Regional gaps continue to exist
The northeast and midwest continued to wear the heaviest effective tax burden.
Illinois was again at the top of the nation with a rate of 1.87%, followed by New Jersey (1.59%), Connecticut (1.48%), Nebraska (1.32%) and Ohio (1.31%).
The lowest percentages, on the other hand, were concentrated in the south and west. Hawaii led with an average percentage of 0.33%, followed by Idaho, Arizona and Alabama (each at 0.41%) and Delaware (0.43%).
When measured in dollars, however, the tax accounts were highest in the northeast, where both home values and rates tend to run high.
Homeowners from New Jersey paid an average of $ 10,135 in 2024 – the highest amount in the country and almost 10 times the average of $ 1,027 in West Virginia, the state at the bottom of the list.
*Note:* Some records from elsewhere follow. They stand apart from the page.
(** * Serial circular buffer service: index arithmetic and the
      arm / interrupt handshake

    A shallow embedding of [serial_circular_buffer_service.cpp] and of the
    parts of its hardware abstraction layer that the driver calls, followed
    by the properties of the transmit manager, the receive tracker and the
    interrupt coordinator.

    Conventions of the embedding.
    - [uint32_t] and [int32_t] values are integers of [Z]; every C operation
      that can wrap is written with [to_uint32] / [to_int32].
    - A [char *] into one of the two storage regions is an address (a [Z])
      together with the bytes of the region ([rx_storage], [tx_storage]); a
      pointer into the middle of a region is the index it designates.
    - Undefined behaviour (a remainder by zero, an access outside a region,
      a call through a null instance pointer) is a [Fault]; every fallible
      operation returns a [result].
    - The level-triggered status bits the interrupt handler reads from
      [UART_SR] belong to the hardware: they are arguments of the handler. *)

From stdpp Require Import base numbers option list gmap.
From Stdlib Require Import Strings.Byte.

Local Open Scope Z_scope.

(** ** Machine integers *)

Definition to_uint32 (z : Z) : Z := z mod 2 ^ 32.

Definition to_int32 (z : Z) : Z :=
  let u := z mod 2 ^ 32 in
  if u <? 2 ^ 31 then u else u - 2 ^ 32.

(** ** Faults and the error monad *)

Inductive fault : Set :=
  | DivisionByZero
  | OutOfBounds
  | NullDereference.

Inductive result (A : Type) : Type :=
  | Ok (a : A)
  | Fault (f : fault).
Arguments Ok {A} a.
Arguments Fault {A} f.

Global Instance result_bind : MBind result := λ A B k m,
  match m with
  | Ok a => k a
  | Fault f => Fault f
  end.

(** [a % b] on [uint32_t]. *)
Definition umod (a b : Z) : result Z :=
  if b =? 0 then Fault DivisionByZero else Ok (a mod b).

(** [a / b] on [uint32_t]. *)
Definition udiv (a b : Z) : result Z :=
  if b =? 0 then Fault DivisionByZero else Ok (a / b).

(** ** Storage regions *)

Definition region_size (m : list byte) : Z := Z.of_nat (length m).

(** The [n] bytes of region [m] from index [i] on. *)
Definition slice (m : list byte) (i n : Z) : list byte :=
  take (Z.to_nat n) (drop (Z.to_nat i) m).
Other states with high average accounts were Connecticut ($ 8,402), New Hampshire ($ 7,723) and Massachusetts ($ 7,720). States with the lowest averages, after West Virginia, were Alabama ($ 1,200) and Arkansas ($ 1,397).
Trends at metro level
Under metro lines with the population of 200,000 or more, the Midwest accounted for 16 of the 25 highest effective tax rates.
Rockford, Illinois, led all subways at 2.06%, followed by Chicago (1.91%); Peoria, Illinois (1.89%); and Trenton, New Jersey (1.88%).
On the other hand, the lowest rates were found in Salisbury, Maryland (0.29%) and various southern subways – including Johnson City and Knoxville, Tennessee (0.33%) and Tuscaloosa, Alabama (0.33%).
Under subways with populations of at least 1 million, Raleigh, North Carolina saw the biggest jump in average tax accounts during the year at 21.1%. Honolulu, Hawaii, had an increase of 17.2%, with New Orleans by 16%. Conversely, Charlotte (-7.3%) and Atlanta (-6.4%) saw the largest drops.